We can use the **validation data** to compute the MAE, and ultimately measure the accuracy of our model. 

In [None]:
# Input requires X and y, and then returns split training and testing/validation data 
from sklearn.model_selection import train_test_split
train_X, val_X, train_y, val_y = train_test_split(X, y, random_state=0) # Insert random state 

# Create model 
data_model = DecisionTreeRegressor() 
# Fit model 
data_model.fit(train_X, train_y) 

Just like before, we fit the model to the training data. *However* this time, the fit is only done to a subset of the available data, renamed as `train_X` and `train_y`. 

We can obtain the *predicted* data from the *validation* data. 

In [None]:
val_predictions = data_model.predict(val_X)

# Calculate MAE correctly! 
mean_absolute_error(val_y, val_predictions)

### (4) Experimenting with different models: Overfitting vs. underfitting 

In the context of decision trees that are composed of splits (levels) and the leaves, we say that the *deeper* the tree is, the more splits the tree has (and the *shallower* the tree, the fewer splots the tree has. 

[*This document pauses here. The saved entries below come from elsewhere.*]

(* ===== verification/Footprint.v ===== *)
(** * What a run may change, and successive runs

    [main] writes to two entries of the file system only: the listing of
    [submissions/] and the file it opens there.  This file states that
    footprint for every outcome of a run, success or exception, and
    draws the consequence for two successive runs: a second run, with
    any configuration and whatever its outcome, leaves the first run's
    submission as it was, because its counter has moved past it.

    - [keeps P m]: the computation [m] changes no entry of the file
      system outside [P], on any world;
    - [keeps_bind] composes footprints; the footprint of each operation
      of [Pipeline] and of [session_block];
    - [main_footprint]: the run changes nothing but [submissions/] and
      [submissions/<n>_submission_<net>.csv];
    - [rerun_keeps_previous]: the file of a first successful run
      survives a second run. *)

From S2P Require Import Prelude PyStr Config Validator Batching Model Writer Pipeline.
Import PyStr Validator Batching Model Writer Pipeline.
Local Open Scope string_scope.

Module Footprint.

Section Footprint.
Context {Img : Type} `{!ImageCodec Img} `{!Classifier Img}.

Definition keeps (P : string -> Prop) {A} (m : M A) : Prop :=
  forall w p, ~ P p -> fs (m w).1 !! p = fs w !! p.

(** The output path of the run that finds [n] entries in [submissions/]. *)
Definition output_path (n : Z) (net : string) : string :=
  submissions_dir ++ submission_name n net.

(** ** Footprints of the operations *)

Lemma keeps_bind {A B} P (m : M A) (k : A -> M B) :
  keeps P m -> (forall a, keeps P (k a)) -> keeps P (st_bind m k).
Proof.
  intros Hm Hk w p Hp. unfold st_bind. specialize (Hm w p Hp).
  destruct (m w) as [w' [a|e]]; cbn [fst] in *; [by rewrite Hk|done].
Qed.

Lemma keeps_same {A} P (m : M A) : (forall w, fs (m w).1 = fs w) -> keeps P m.
Proof. intros H w p _. by rewrite H. Qed.

Ltac keeps_step := apply keeps_bind; [try (apply keeps_same; reflexivity) | intros ?].

Lemma keeps_write_str path s : keeps (eq path) (write_str path s).
Proof.
  intros w p Hp. unfold write_str.
  destruct (fs w !! path) as [[d|? ?]|]; cbn; [by rewrite lookup_insert_ne|done|done].
Qed.

Lemma keeps_write_all path ss : keeps (eq path) (write_all path ss).
Proof.
  induction ss as [|s ss IH]; cbn [write_all]; [by apply keeps_same|].
  keeps_step; [apply keeps_write_str | apply IH].
Qed.

Lemma keeps_inference_loop ck path B k it : keeps (eq path) (inference_loop ck path B k it).
Proof.
  revert it. induction k as [|k IH]; intros it; cbn [inference_loop]; [by apply keeps_same|].
  apply keeps_bind; [by apply keeps_same | intros [b it']].
  do 3 keeps_step. keeps_step; [apply keeps_write_all | apply IH].
Qed.

Lemma keeps_session_block cfg path nb ds c : keeps (eq path) (session_block cfg path nb ds c).
Proof.
  unfold session_block. do 2 keeps_step.
  keeps_step; [apply keeps_inference_loop|].
  keeps_step; [apply keeps_write_all | by apply keeps_same].
Qed.

Lemma open_w_footprint dir name w p :
  p <> dir -> p <> dir ++ name -> fs (open_w dir name w).1 !! p = fs w !! p.
Proof.
  intros Hd Hn. unfold open_w.
  destruct (fs w !! (dir ++ name)) as [[?|? ?]|], (fs w !! dir) as [[?|? ?]|]; cbn; try done;
    by rewrite !lookup_insert_ne by congruence.
Qed.

Lemma open_w_path dir name w w' path : open_w dir name w = (w', Ok path) -> path = dir ++ name.
Proof. unfold open_w. repeat case_match; congruence. Qed.

(** ** Output paths *)

Lemma str_app_String_nonempty (a s : string) c : a ++ String c s <> "".
Proof. destruct a; [discriminate|]. rewrite str_app_String. discriminate. Qed.

Lemma str_app_nil_r (a : string) : a ++ "" = a.
Proof. induction a as [|x a IH]; [done|]. by rewrite str_app_String, IH. Qed.

Lemma submission_name_String n net :
  submission_name n net = py_str_Z n ++ String "_" ("submission_" ++ net ++ ".csv").
Proof. reflexivity. Qed.

Lemma output_path_ne_dir n net : output_path n net <> submissions_dir.
Proof.
  unfold output_path. intros H. rewrite <- (str_app_nil_r submissions_dir) in H at 2.
  apply str_app_inv_l in H. rewrite submission_name_String in H.
  by apply str_app_String_nonempty in H.
Qed.

(** Two runs that find different numbers of entries write different files. *)
Lemma output_path_inj a b n1 n2 : output_path a n1 = output_path b n2 -> a = b.
Proof.
  unfold output_path. intros H%str_app_inv_l. rewrite !submission_name_String in H.
  apply py_str_Z_sep_inj in H; [done|]. right. vm_compute. lia.
Qed.

(** ** The footprint of a run *)

Lemma main_keeps cfg w p :
  p <> submissions_dir ->
  (forall sz es, fs w !! submissions_dir = Some (Dir sz es) ->
                 p <> output_path (Z.of_nat (length es)) (net cfg)) ->
  fs (main cfg w).1 !! p = fs w !! p.
Proof.
  intros Hdir Hout. unfold main.
  erewrite st_bind_ok by reflexivity.
  unfold st_lift at 1. destruct (list_files cfg (fs w)) as [[[paths ids] cor]|e];
    [|by erewrite st_bind_err].
  erewrite st_bind_ok by reflexivity. cbv beta iota.
  unfold st_lift at 1. destruct (init_data_generator _ _ _) as [[ds nb]|e]; [|by erewrite st_bind_err].
  erewrite st_bind_ok by reflexivity.
  destruct (fs w !! submissions_dir) as [[d|sz es]|] eqn:Hsub;
    [by erewrite st_bind_err by (unfold listdir; by rewrite Hsub)| |
     by erewrite st_bind_err by (unfold listdir; by rewrite Hsub)].
  erewrite st_bind_ok by (unfold listdir; by rewrite Hsub).
  specialize (Hout sz es eq_refl). unfold output_path in Hout.
  pose proof (open_w_footprint submissions_dir (submission_name (Z.of_nat (length es)) (net cfg))
                w p Hdir Hout) as Hfp.
  destruct (open_w submissions_dir (submission_name (Z.of_nat (length es)) (net cfg)) w)
    as [w1 [path|e]] eqn:Hopen; cbn [fst] in Hfp.
  - erewrite st_bind_ok by exact Hopen. apply open_w_path in Hopen as ->. rewrite <- Hfp.
    set (path := submissions_dir ++ _) in Hout |- *.
    apply (keeps_bind (eq path)); [apply keeps_write_str | intros; apply keeps_session_block |].
    congruence.
  - by erewrite st_bind_err by exact Hopen.
Qed.

(** C14: whatever its outcome (success or any exception), a run changes
    no entry of the file system except the listing of [submissions/]
    and the file [submissions/<n>_submission_<net>.csv] it opens, [n]
    being the number of entries [submissions/] held: input images,
    other submissions and every other file are left as they were. *)
Theorem main_footprint cfg w p :
  p <> submissions_dir ->
  (forall sz es, fs w !! submissions_dir = Some (Dir sz es) ->
                 p <> output_path (Z.of_nat (length es)) (net cfg)) ->
  fs (main cfg w).1 !! p = fs w !! p.
Proof. apply main_keeps. Qed.

(** C16: the submission of a successful first run survives a second run
    with any configuration and any outcome: the first run added its
    file to [submissions/], so the second run's counter names another
    file. *)
Theorem rerun_keeps_previous cfg cfg' w paths ids cor sz es ck rows :
  list_files cfg (fs w) = Ok (paths, ids, cor) -> (Z.of_nat (length paths) < 2 ^ 53)%Z ->
  (0 < batch_size cfg < 2 ^ 63)%Z ->
  fs w !! submissions_dir = Some (Dir sz es) ->
  fs w !! output_path (Z.of_nat (length es)) (net cfg) = None ->
  output_path (Z.of_nat (length es)) (net cfg) ∉ paths ->
  output_path (Z.of_nat (length es)) (net cfg) ∉ handles w ->
  checkpoints w !! checkpoint_dir cfg = Some ck ->
  result_map (predict_item ck (fs w)) (zip paths ids) = Ok rows ->
  fs (main cfg' (main cfg w).1).1 !! output_path (Z.of_nat (length es)) (net cfg) =
  Some (File (String.list_byte_of_string (output_text rows cor))).
Proof.
  intros Hlf Hn HB Hsub Hnone Hout Hh Hck Hrows. unfold output_path in *.
  rewrite (main_run_ok cfg w paths ids cor sz es ck rows) by (rewrite ?Hnone; done).
  cbn [fst]. pose proof (output_path_ne_dir (Z.of_nat (length es)) (net cfg)) as Hne.
  unfold output_path in Hne. rewrite main_keeps; [cbn [fs]; by rewrite lookup_insert_eq|done|].
  intros sz' es'. cbn [fs]. rewrite lookup_insert_ne, lookup_insert_eq by congruence.
  unfold listing_after_open. rewrite Hnone. intros [= _ <-] Heq%output_path_inj.
  rewrite length_app in Heq. simpl in Heq. lia.
Qed.

End Footprint.

(** ** Witnesses *)

#[local] Existing Instance toy_codec.
#[local] Existing Instance toy_classifier.

Lemma main_footprint_witness :
  fs (main demo_cfg demo_world).1 !! "d/a.jpg" = fs demo_world !! "d/a.jpg".
Proof.
  apply main_footprint; [discharge|].
  intros sz es Hsub. vm_compute in Hsub. injection Hsub as <- <-. discharge.
Defined.

Lemma rerun_keeps_previous_witness :
  fs (main (with_batch_size demo_cfg 1) (main demo_cfg demo_world).1).1 !! output_path 0 "toy" =
  Some (File (String.list_byte_of_string (output_text [("a", [1; 0; 2]%Z)] ["b"; "c"]))).
Proof.
  apply (rerun_keeps_previous demo_cfg (with_batch_size demo_cfg 1) demo_world
           ["d/a.jpg"] ["a"] ["b"; "c"] 4096 [] "m/ck-1" [("a", [1; 0; 2]%Z)]); discharge.
Defined.

End Footprint.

* **Overfitting**: When the tree has many splits (many leaves), the model fits the training set very well. Often captures outliers that are not indicative of new datasets.
* **Underfitting**: When the tree is too shallow (fewer leaves), the likelihood of recognizing distinct patterns in the data is smaller. 

Both cases are likely to result in **poor predictions** on both the validation and new data sets.

We can often avoid these issues by varying the looking at how the number of leaves influences the MAE of our model using `max_leaf_nodes`: 

`DecisionTreeRegressor(max_leaf_nodes = n, random_state = 0)`

We can take advantage of varying the depth and compare different models to choose the appropriate one that minimizes the MAE.

**Note: We use the *validation* data to test the model!**

#### In practice: 
1. Find the appropriate `max_leaf_nodes` by comparing MAEs on the **training set**. 
2. Once the optimal `max_leaf_nodes` are found, then fit the data on the **entire** dataset.